A Zon não tem medo do 'pacotão' da Portugal Telecom. Rodrigo Costa, CEO da operadora, considerou mesmo que o M4O - a oferta quadruple play da PT - uma "promoção de preço" e não uma verdadeira inovação tecnológica. Logo, mais fácil de replicar.Na conference call com os analistas, após serem conhecidos os resultados de 2012 - antecipados para ontem depois do fecho do mercado devido à aprovação da fusão com a Optimus pelo conselho de administração -, os responsáveis da Zon dizem ser ainda cedo para responder no mercado à oferta do concorrente, mas afastaram um cenário de entendimento com a Optimus para o lançamento de uma oferta conjunta antes de concluída a fusão. O que, a manter-se o calendário, só deverá estar finalizada em junho.
A Zon afasta assim os cenários avançados por analistas sobre a capacidade de resposta com um pacote concorrencial ao M4O. As contas anuais revelam que já tem nos clientes no 3P (TV, voz e net) uma base potencial de crescimento: o número de clientes aumentou 9%, para os 772.600 clientes.

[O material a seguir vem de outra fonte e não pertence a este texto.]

(** X20. Without a session, a guest keeps everything.  When no
    breadcrumb of an authenticated session exists and the store is not in
    cloud mode with an e-mail, the initialization leaves localStorage and
    the document in memory as they are and calls no remote store; it
    clears the identity, and either an anonymous session was created (the
    gate then waits for SIGNED_IN) or it falls back to guest mode, status
    idle, not initialized. *)
Theorem initNoSession_guest_keeps_data (isOnline : bool) (w : World) :
  mode (localStorage w) <> Denied ->
  items (localStorage w) !! "app.wasAuthenticated" <> Some "true" ->
  is_cloud (cloudMode (store w)) && Js.truthy (email (user (store w))) = false ->
  let w' := snd (initNoSession env isOnline w) in
  let created :=
    isOnline && anonymous_session_created (auth_signInAnonymously env (trace w)) in
  fst (initNoSession env isOnline w) = Return tt
  /\ localStorage w' = localStorage w
  /\ snapshot_of (store w') = snapshot_of (store w)
  /\ user (store w') = no_user
  /\ trace w' = (if isOnline then [EvSignInAnonymously] else []) ++ trace w
  /\ (if created
      then cloudMode (store w') = cloudMode (store w)
           /\ cloudStatus (store w') = cloudStatus (store w)
           /\ initializedRef w' = initializedRef w
           /\ cloudSyncReady (store w') = cloudSyncReady (store w)
      else cloudMode (store w') = Guest
           /\ cloudStatus (store w') = Idle
           /\ initializedRef w' = false
           /\ cloudSyncReady (store w') = JBool true).
Proof.
  intros Hmode Hcrumb Hguest w' created. unfold w', created.
  rewrite initNoSession_run by assumption. cbv zeta. rewrite Hguest, andb_false_r.
  cbn [fst snd trace on_store].
  destruct isOnline; cbn [andb];
    [destruct (anonymous_session_created (auth_signInAnonymously env (trace w))) |];
    repeat split.
Qed.


(** X22. Going offline and coming back pushes what was on screen when the
    connection was lost.  After the offline transition of an initialized
    gate, the next online transition pushes exactly the snapshot the store
    held at the offline transition. *)
Theorem offline_then_online (w : World) :
  mode (localStorage w) = Working ->
  initializedRef w = true ->
  JSON_parse env (stored_text (snapshot_of (store w)))
  = Some (snapshot_of (store w)) ->
  let w1 := snd (networkListener env false w) in
  networkListener env true w1 = pushSnapshot env (snapshot_of (store w)) w1.
Proof.
  intros Hmode Hinit Hparse w1. unfold w1, networkListener.
  rewrite onOffline_run. cbn [snd]. rewrite onOnline_run.
  cbn [initializedRef on_storage on_store localStorage].
  rewrite Hinit.
  assert (Hpending :
    pending_in env (try_set KEY (stored_text (snapshot_of (store w))) (localStorage w))
    = snapshot_of (store w)).
  { unfold pending_in.
    rewrite readable_text_try_set by (auto using stored_text_nonempty).
    now rewrite Hparse. }
  rewrite Hpending. reflexivity.
Qed.

End Initialization.

Section LanguageDetector.

Import customDetector.

Lemma is_supported_In (lng : string) : is_supported lng = true -> In lng supported.
Proof.
  unfold is_supported. rewrite existsb_exists. intros (x & Hin & Heq).
  apply String.eqb_eq in Heq. now subst x.
Qed.

Lemma lookup_run (navigator_language : string) (w : World) :
  mode (localStorage w) <> Denied ->
  customDetector.lookup navigator_language w
  = (Return
       (match items (localStorage w) !! "app_language" with
        | Some lng =>
            if is_supported lng then lng
            else if is_supported (before_dash navigator_language)
                 then before_dash navigator_language else "es"
        | None =>
            if is_supported (before_dash navigator_language)
            then before_dash navigator_language else "es"
        end), w).
Proof.
  intros Hmode. unfold customDetector.lookup.
  rewrite (bind_Return _ _ _ _ _ (getItem_run _ w Hmode)).
  destruct (items (localStorage w) !! "app_language") as [lng |];
    cbn [str_truthy default from_option]; unfold id.
  - destruct lng as [| c lng]; cbn [negb String.eqb andb].
    + change (is_supported EmptyString) with false. cbv iota.
      destruct (is_supported (before_dash navigator_language)); reflexivity.
    + destruct (is_supported (String c lng)); [reflexivity |].
      destruct (is_supported (before_dash navigator_language)); reflexivity.
  - cbn [andb]. destruct (is_supported (before_dash navigator_language)); reflexivity.
Qed.

(** X23. The detector only ever answers with a supported language.
    Whatever localStorage holds and whatever the browser reports, on a
    readable storage [lookup] returns one of es, en, pt, fr and changes
    nothing; the storage is read without a guard, so when the access is
    denied the exception leaves [lookup]. *)
Theorem lookup_supported (navigator_language : string) (w : World) :
  (mode (localStorage w) <> Denied ->
     exists lng,
       customDetector.lookup navigator_language w = (Return lng, w)
       /\ In lng supported)
  /\ (mode (localStorage w) = Denied ->
      customDetector.lookup navigator_language w = (Throw SecurityError, w)).
Proof.
  split.
  - intros Hmode. rewrite lookup_run by exact Hmode. eexists. split; [reflexivity |].
    destruct (items (localStorage w) !! "app_language") as [lng |].
    + destruct (is_supported lng) eqn:Hlng; [now apply is_supported_In |].
      destruct (is_supported (before_dash navigator_language)) eqn:Hnav;
        [now apply is_supported_In | cbn; auto].
    + destruct (is_supported (before_dash navigator_language)) eqn:Hnav;
        [now apply is_supported_In | cbn; auto].
  - intros Hmode. unfold customDetector.lookup, bind, LocalStorage.getItem.
    now rewrite Hmode.
Qed.

(** X24. The language chosen by the user is the one detected next time.
    After [cacheUserLanguage lng] on a working storage, [lookup] returns
    [lng] when it is a supported language, whatever the browser reports;
    an unsupported value is stored but ignored, and the answer is the one
    of the browser language, or Spanish. *)
Theorem cacheUserLanguage_lookup (lng navigator_language : string) (w : World) :
  mode (localStorage w) = Working ->
  let w1 := snd (cacheUserLanguage lng w) in
  fst (cacheUserLanguage lng w) = Return tt
  /\ items (localStorage w1) !! "app_language" = Some lng
  /\ customDetector.lookup navigator_language w1
     = (Return
          (if is_supported lng then lng
           else if is_supported (before_dash navigator_language)
                then before_dash navigator_language else "es"), w1).
Proof.
  intros Hmode w1. unfold w1, cacheUserLanguage.
  rewrite setItem_run by exact Hmode. cbn [fst snd].
  assert (Hstored :
    items (localStorage (on_storage (try_set "app_language" lng) w))
      !! "app_language" = Some lng).
  { cbn [localStorage on_storage]. now apply try_set_lookup. }
  split; [reflexivity |]. split; [exact Hstored |].
  rewrite lookup_run
    by (cbn [localStorage on_storage]; rewrite try_set_mode, Hmode; discriminate).
  now rewrite Hstored.
Qed.

End LanguageDetector.

Section Frame.

Import AppFrame.

Lemma prefix_head (c d : ascii) (p s : string) :
  String.prefix (String c p) (String d s) = Ascii.eqb c d && String.prefix p s.
Proof.
  cbn [String.prefix]. destruct (Ascii.ascii_dec c d) as [-> | Hne].
  - now rewrite Ascii.eqb_refl.
  - apply Ascii.eqb_neq in Hne. now rewrite Hne.
Qed.

Lemma onboarding_not_banner_route (pathname : string) :
  String.prefix "/onboarding" pathname = true ->
  String.prefix "/settings/" pathname = false
  /\ String.prefix "/profile/subscription" pathname = false.
Proof.
  destruct pathname as [| c0 pathname]; [discriminate |].
  rewrite !prefix_head.
  destruct (Ascii.eqb "/" c0); [| discriminate]. cbn [andb].
  destruct pathname as [| c1 pathname]; [discriminate |].
  rewrite !prefix_head.
  destruct (Ascii.eqb "o" c1) eqn:Ho; [| discriminate].
  apply Ascii.eqb_eq in Ho. subst c1. intros _. split; reflexivity.
Qed.

(** X25. An advertising banner is requested exactly on the settings and
    subscription screens of a native build, for a user without Pro; it is
    never requested on an onboarding route, and whenever it is requested
    the top header and the bottom bar are not rendered. *)
Theorem bannerEffect_showBanner (native isPro : bool) (pathname : string) :
  (bannerEffect native isPro pathname = Some showBanner
   <-> native = true /\ isPro = false
       /\ (String.prefix "/settings/" pathname = true
           \/ String.prefix "/profile/subscription" pathname = true))
  /\ (bannerEffect native isPro pathname = Some showBanner ->
      chromeRendered pathname = false
      /\ String.prefix "/onboarding" pathname = false).
Proof.
  unfold bannerEffect, chromeRendered, isFormRoute, isNoBannerRoute.
  destruct native, isPro; cbn [negb andb];
    rewrite ?andb_false_r; cbn [andb];
    try (split; [split; [discriminate | intros (? & ? & _); discriminate]
                | discriminate]).
  destruct (String.prefix "/onboarding" pathname) eqn:Honb.
  - destruct (onboarding_not_banner_route pathname Honb) as (-> & ->).
    cbn. split; [split; [discriminate | intros (_ & _ & [? | ?]); discriminate]
                | discriminate].
  - rewrite orb_false_r, andb_true_r.
    destruct (String.prefix "/settings/" pathname);
      destruct (String.prefix "/profile/subscription" pathname); cbn;
      (split; [split; [intros H; try discriminate H; auto
                      | intros (_ & _ & [? | ?]); try discriminate; reflexivity]
              | intros H; try discriminate H; auto]).
Qed.

End Frame.

Section SessionLookup.

Variable env : Env.



End SessionLookup.

Section PushInvariant.

Variable env : Env.

Lemma document_kept_refl (w : World) : document_kept w w.
Proof. repeat split. Qed.

Lemma pushSnapshot_document_kept (snapshot : JS) (w : World) :
  document_kept w (snd (pushSnapshot env snapshot w)).
Proof.
  rewrite pushSnapshot_run. cbn [snd]. unfold document_kept, upsert_issued.
  destruct (network_status env (trace w));
    [destruct (cloud_upsert env (EvGetNetworkStatus :: trace w) snapshot) |];
    cbn [store localStorage initializedRef on_store on_storage logged];
    rewrite ?try_set_mode, ?try_remove_mode,
      ?try_set_lookup_ne, ?try_remove_lookup_ne by discriminate;
    repeat split.
Qed.

(** X27. A push never touches the document.  [pushSnapshot], and with it
    the debounced push, the retry timer and the online transition of the
    connectivity listener, change only the sync status, the Pending-Change
    Buffer and the trace: the document in memory, the identity, the mode,
    the flag of the gate, the durable state record and the lock cell are
    as before. *)
Theorem pushes_keep_document (snapshot : JS) (w : World) :
  document_kept w (snd (pushSnapshot env snapshot w))
  /\ document_kept w (snd (pushNow env w))
  /\ document_kept w (snd (retryTick env w))
  /\ document_kept w (snd (networkListener env true w)).
Proof.
  split; [apply pushSnapshot_document_kept |]. split; [| split].
  - unfold pushNow, bind. rewrite getSnapshot_run.
    apply pushSnapshot_document_kept.
  - rewrite retryTick_run.
    destruct (is_cloud (cloudMode (store w)) && initializedRef w
              && is_error (cloudStatus (store w))
              && Js.truthy (pending_in env (localStorage w)));
      [apply pushSnapshot_document_kept | apply document_kept_refl].
  - unfold networkListener. rewrite onOnline_run.
    destruct (initializedRef w); [| apply document_kept_refl].
    destruct (Js.truthy (pending_in env (localStorage w)));
      [apply pushSnapshot_document_kept | apply document_kept_refl].
Qed.

End PushInvariant.

Section OAuthTransition.

Variable env : Env.

(** X28. A SIGNED_OUT event that arrives during an OAuth redirect is
    ignored.  With a transition marker younger than two minutes the
    handler changes nothing and calls nothing; with an older marker it
    removes the marker and then handles the sign-out exactly as if the
    marker had never been there. *)
Theorem onSignedOut_oauth_transition (text : string) (started : Z) (w : World) :
  mode (localStorage w) <> Denied ->
  items (localStorage w) !! "app.oauthTransition" = Some text ->
  Js.parseInt text = Some started ->
  let elapsed := Date_now env (trace w) - started in
  (elapsed < 120000 -> onSignedOut env w = (Return tt, w))
  /\ (120000 <= elapsed ->
      onSignedOut env w
      = onSignedOut env (on_storage (try_remove "app.oauthTransition") w)).
Proof.
  intros Hmode Hmarker Hparse elapsed.
  assert (Htruthy : str_truthy (Some text) = true)
    by (destruct text; [discriminate | reflexivity]).
  split; intros Helapsed.
  - unfold onSignedOut.
    rewrite (bind_Return _ _ _ _ _ (getItem_run _ w Hmode)), Hmarker, Htruthy.
    unfold bind at 1. unfold bind at 1, now. rewrite Hparse. fold elapsed.
    apply Z.ltb_lt in Helapsed. rewrite Helapsed. reflexivity.
  - set (w1 := on_storage (try_remove "app.oauthTransition") w).
    assert (Hmode1 : mode (localStorage w1) <> Denied).
    { unfold w1. cbn [localStorage on_storage]. now rewrite try_remove_mode. }
    assert (Hgone : items (localStorage w1) !! "app.oauthTransition" = None).
    { unfold w1. cbn [localStorage on_storage]. now apply try_remove_lookup. }
    unfold onSignedOut.
    rewrite (bind_Return _ _ _ _ _ (getItem_run _ w Hmode)), Hmarker, Htruthy.
    rewrite (bind_Return _ _ _ _ _ (getItem_run _ w1 Hmode1)), Hgone.
    unfold bind at 1. unfold bind at 1, now. rewrite Hparse. fold elapsed.
    apply Z.ltb_ge in Helapsed. rewrite Helapsed.
    unfold bind at 1. unfold LocalStorage.removeItem, put_storage.
    unfold bind at 2. unfold ret at 2. cbv iota.
    assert (Hremoved :
      (match mode (localStorage w) with
       | Denied => (Throw SecurityError, w)
       | m => (Return tt,
               mkWorld (mkStorage (delete "app.oauthTransition" (items (localStorage w))) m)
                 (store w) (initializedRef w) (trace w))
       end) = (Return tt, w1)).
    { unfold w1, on_storage, try_remove.
      destruct (mode (localStorage w)); try reflexivity. now contradiction Hmode. }
    rewrite Hremoved. reflexivity.
Qed.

Apesar do impacto da crise no mercado doméstico, a Zon fechou 2012 com receitas de 858,6 milhões de euros (+0,4%) e lucros de 36 milhões de euros. O que representa uma subida de 5,3% em relação a 2011. Contudo, na comparação anual todas as linhas de receita da empresa a nível nacional caíram. Em termos percentuais a mais evidente é a das receitas nos cinemas, que no ano recuou 10,8%, para 52,8 milhões de euros. A área de audiovisuais também acusou a quebra de vendas de homevideo e a diminuição das receitas da venda dos direitos de conteúdos aos canais de televisão, relata a empresa. As estações, "devido ao nível significativamente mais reduzido de atividade publicitária, continuam a reduzir o número de filmes exibidos nas sua grelhas de programação". Resultado? As receitas do Audiovisual na Zon diminuíram 3,3%, para 70 milhões.